Last month on the KnowledgeWorks blog, Remake Learning Council Learning Innovation Specialist Sunanna Chand reflected on the future of learning in Pittsburgh. As we’ve seen this month, change can come quickly.
Pittsburghers know that already—our economy has changed at an astonishing rate in the past few decades. A region once dominated by steel manufacturing has quickly become a tech epicenter.
“We can’t live in that reality and think that education can proceed the way it has been for hundreds of years,” Chand writes.
To prepare students to adapt with the changing world, the education system must teach resourcefulness, creativity, collaboration, and innovation. Young people must be equipped to confront whatever storms or sunny days may lie ahead in their lives and communities.
KnowledgeWorks, a national college and career readiness foundation that provides professional development and technical assistance, specializes in documenting and predicting educational change. Last spring, Remake Learning and KnowledgeWorks teamed up to document the likely changes coming in our region, and to track how well our learning community is preparing for that change.
The resulting guide, which we featured on this blog, presents visions of what the future of learning might look like, with signposts of how well Pittsburgh’s educational ecosystem is adjusting. An adaptation of a national forecast, the guide highlights local smart learning environments like SMALLab and Montour School District’s Z Space Lab, the region’s movement toward personalized learning, and programs like Digital Corps, which assemble unconventional configurations of educators and adult mentors.
In retrospect, Chand says, her most significant takeaway from the forecasting process was the reminder that the rate of change accelerates.
“The rate at which new inventions, ideas, and marketplaces emerge and then become obsolete” is exponential, the forecast says.

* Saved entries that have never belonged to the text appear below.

Definition animate_branches_execute : M op_return :=
  modifier_name ← py_gets (fun w => bp_modifier_name (w_branch_props w));
  object_name ← prepare_ivy_object modifier_name;
  if decide (object_name = ""%string) then py_ret RETURNED_NONE else
  ivy_objects ← find_ivy_branches object_name;
  faces_per_frame ← py_gets (fun w => bp_faces_per_frame (w_branch_props w));
  '(biggest_obj, most_faces, base_build_length) ←
     py_lift (find_biggest_branch ivy_objects faces_per_frame);
  frame_start ← py_gets (fun w => bp_frame_start (w_branch_props w));
  delay_branches ← py_gets (fun w => bp_delay_branches (w_branch_props w));
  _ ← set_build_timing ivy_objects frame_start delay_branches delay_branches
        most_faces base_build_length;
  py_ret FINISHED.

End Prepare.

(** ** Proofs: the operator ignores [initial_delay] *)

Section InitialDelay.
Context {R G : Type} `{Host R} `{Random G}.

(** The state with [initial_delay] set to [d]. *)
Definition with_initial_delay (d : Z) (w : world R G) : world R G :=
  let bp := w_branch_props w in
  World (w_objects w) (w_active w) (w_cursor w) (w_frame w) (w_mode w)
        (BranchProps (bp_frame_start bp) (bp_faces_per_frame bp) (bp_delay_branches bp) d
                     (bp_modifier_name bp))
        (w_leaves_props w) (w_rng w).

Lemma objects_get_wid d name : commutes (with_initial_delay d) (objects_get name).
Proof. by apply objects_get_commutes. Qed.
Lemma context_object_wid d : commutes (with_initial_delay d) context_object.
Proof. by apply context_object_commutes. Qed.
Lemma update_object_wid d name g : commutes (with_initial_delay d) (update_object name g).
Proof. by apply update_object_commutes. Qed.
Lemma find_ivy_branches_wid d name : commutes (with_initial_delay d) (find_ivy_branches name).
Proof. intros w. reflexivity. Qed.
#[local] Hint Resolve objects_get_wid context_object_wid update_object_wid
  find_ivy_branches_wid : commute.

Lemma set_build_field_wid d name mn upd :
  commutes (with_initial_delay d) (set_build_field name mn upd).
Proof. unfold set_build_field. commute_solve. Qed.
#[local] Hint Resolve set_build_field_wid : commute.

Lemma set_build_timing_wid d ivy bsf interval wait most base :
  commutes (with_initial_delay d) (set_build_timing ivy bsf interval wait most base).
Proof.
  unfold set_build_timing. commute_solve.
  generalize 0. induction ivy as [|e ivy IH]; intros count; cbn [timing_loop]; commute_solve.
Qed.

Lemma prepare_ivy_object_wid d mn : commutes (with_initial_delay d) (prepare_ivy_object mn).
Proof.
  unfold prepare_ivy_object, convert_selected, sort_faces_active, add_build_modifier,
    select_all_toggle, separate_loose_active.
  commute_solve.
Qed.
#[local] Hint Resolve set_build_timing_wid prepare_ivy_object_wid : commute.

(** C3. The panel offers [initial_delay], "Number of frames to wait
    before animating 2nd branch", but Animate Branches never reads it:
    running the operator with any other [initial_delay] gives the same
    result and the same final state, up to that property. *)
Theorem animate_branches_ignores_initial_delay (d : Z) (w : world R G) :
  animate_branches_execute (with_initial_delay d w) =
  (fst (animate_branches_execute w), with_initial_delay d (snd (animate_branches_execute w))).
Proof.
  revert w. change (commutes (with_initial_delay d) animate_branches_execute).
  unfold animate_branches_execute. commute_solve.
Qed.

End InitialDelay.

(** ** The operator without a branch object *)

Section NoBranch.
Context {R G : Type} `{Host R} `{Random G}.

(** With an empty [BranchObject], [prepare_ivy_object] returns [""]. *)
Lemma prepare_no_object mn (w : world R G) ctx :
  context_object w = (Ok ctx, w) ->
  ob_BranchObject ctx = ""%string ->
  prepare_ivy_object mn w = (Ok ""%string, w).
Proof. intros Hc He. unfold prepare_ivy_object. rewrite (py_mbind_ok _ _ _ _ _ Hc). by rewrite He. Qed.

(** C7. When the [BranchObject] field of the active object is empty,
    [prepare_ivy_object] returns [""] and [execute] reaches the bare
    [return] of line 110: it returns [None] instead of a set such as
    [{'CANCELLED'}], and nothing changes. *)
Theorem animate_branches_no_object (w : world R G) ctx :
  context_object w = (Ok ctx, w) ->
  ob_BranchObject ctx = ""%string ->
  animate_branches_execute w = (Ok RETURNED_NONE, w).
Proof.
  intros Hc He. unfold animate_branches_execute.
  rewrite (py_mbind_ok _ _ w _ w) by reflexivity.
  by rewrite (py_mbind_ok _ _ _ _ _ (prepare_no_object _ _ _ Hc He)).
Qed.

The forecast also reminds us that, amid new fields and new opportunities, “equity is not a given.” It is critical that a network like Remake Learning, with more than 250 members across public, private, and academic sectors, combines its collective power to build a future in which it is.
Earlier this month, we covered some of the efforts in the region to make room for all young people in the changing economy. Partnerships between schools, businesses, and community organizations have proliferated.
The Fab Lab at the Carnegie Science Center is teaching young people to use robotics equipment, laser cutters, 3D printers, and sewing machines. Funded by Chevron, the innovation lab offers youth workshops, professional development, field trips, and birthday parties.
TechHire Pittsburgh, a program from the Three Rivers Workforce Development Board, trains disadvantaged teenagers to be computer support specialists. The jobs can be pathways to the middle class for those without college degrees. Another organization, Catalyst Connection, pairs up small manufacturers with students for six-week problem-solving exercises.
These organizations know that the future is uncertain. But no matter what change awaits today’s students, educators and their partners can help prepare them for whatever might lie ahead.